17:00
Fiszki z j. angielskiego, czyli szykuję się do drogi
Za kilka dni rozpoczyna się u
mnie sezon wyjazdowy. Będą festiwale, koncerty oraz upragnione wakacje na norweskich fiordach – ajj... doczekać się już nie mogę :)
Stety - niestety, nim człowiek
gdzieś dalej wyruszy, trzeba mieć wszystko zaplanowane i dopięte na ostatni
guzik. Zawartość plecaka w naszych czasach, to stanowczo za mało. Aby w pełni móc korzystać z uroków odwiedzanych miejsc, musimy też mieć co nieco w głowie, i tu z pomocą przychodzą moje ostatnie nowości.
Żeby pamięć się ćwiczyła, a
języka w gębie mi nie brakło, pomagają fiszki – zestawy, które w idealnym momencie
otrzymałam od jednego z wydawców. Jest to angielski w czterech odsłonach: wyrazy zdradliwe, konstrukcje egzaminacyjne, najczęstsze
błędy oraz amerykański kontra
brytyjski (choć te w praktyce akurat się nie przydadzą, wzięłam je tylko z ciekawości).

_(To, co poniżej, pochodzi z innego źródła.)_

(** * Google Alerts digest: a shallow embedding of [main.py]

    The program reads alert feeds, resolves the article link hidden in each
    redirect link, downloads and summarises the article, and keeps two
    pieces of state between runs: the set of seen identifiers ([seen.json])
    and the history of summaries ([all_articles.json]).

    Python functions of [main.py] are embedded under their own names.
    Third-party libraries (urllib, feedparser, trafilatura, requests, bs4,
    sumy, hashlib) are not part of the program: what they compute is left
    open in a record [World], whose fields may return a value or raise.
    Every statement below is therefore proved for any behaviour of these
    libraries; a small executable [RefWorld] instantiates them for examples. *)

From Stdlib Require Import ZArith Ascii String List.
From stdpp Require Import base tactics option numbers strings list gmap sets sorting.

Local Open Scope string_scope.

(** ** Python values and control flow *)

Module Py.

(** An exception derived from [Exception], named by its class. *)
Definition exn : Type := string.

(** The result of evaluating a Python expression that may raise. *)
Inductive outcome (A : Type) : Type :=
| Ret (a : A)
| Raise (e : exn).
Arguments Ret {A} a.
Arguments Raise {A} e.

Definition bind {A B : Type} (m : outcome A) (k : A -> outcome B) : outcome B :=
  match m with
  | Ret a => k a
  | Raise e => Raise e
  end.

(** [try: body / except Exception: handler]. *)
Definition try_except {A : Type} (body : outcome A) (handler : exn -> outcome A)
  : outcome A :=
  match body with
  | Ret a => Ret a
  | Raise e => handler e
  end.

Definition returns {A : Type} (m : outcome A) : Prop := exists a, m = Ret a.

(** Truth value of a [str]: the empty string is falsy. *)
Definition truthy (s : string) : bool :=
  match s with
  | EmptyString => false
  | String _ _ => true
  end.

(** [a or b] on strings. *)
Definition or_ (a b : string) : string := if truthy a then a else b.

(** [l[:k]], with Python's reading of a negative bound. *)
Definition slice_to {A : Type} (l : list A) (k : Z) : list A :=
  if (0 <=? k)%Z then take (Z.to_nat k) l
  else take (length l - Z.to_nat (- k)) l.

(** [str.isspace] on the ASCII range: TAB..CR, FS..US and SPACE. Texts are
    byte strings here: the characters beyond ASCII that Python also counts
    as whitespace (U+0085, U+00A0, U+2028 and others) are not recognised, so
    [strip] and [sub_spaces] below are Python's on ASCII text. *)
Definition isspace (c : ascii) : bool :=
  let n := nat_of_ascii c in
  ((9 <=? n)%nat && (n <=? 13)%nat) || ((28 <=? n)%nat && (n <=? 32)%nat).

Małe, białe karteczki z wydrukowanymi słowami – banał, a spisuje się idealnie! Biorę parę takich do kieszeni, wyjmuję
w ciągu dnia, powtarzam i zamieniam na inne. Bez wysiłku, nadwyrężania uwagi, a
mam wrażenie, że na północy już tak szybko się nie zagubię.
Co mnie jeszcze mile
zaskoczyło to cena tych zestawów. 9,99 zł wygląda naprawdę przyzwoicie, a
spotkałam takie czary, nawet po sześć dych za sztukę….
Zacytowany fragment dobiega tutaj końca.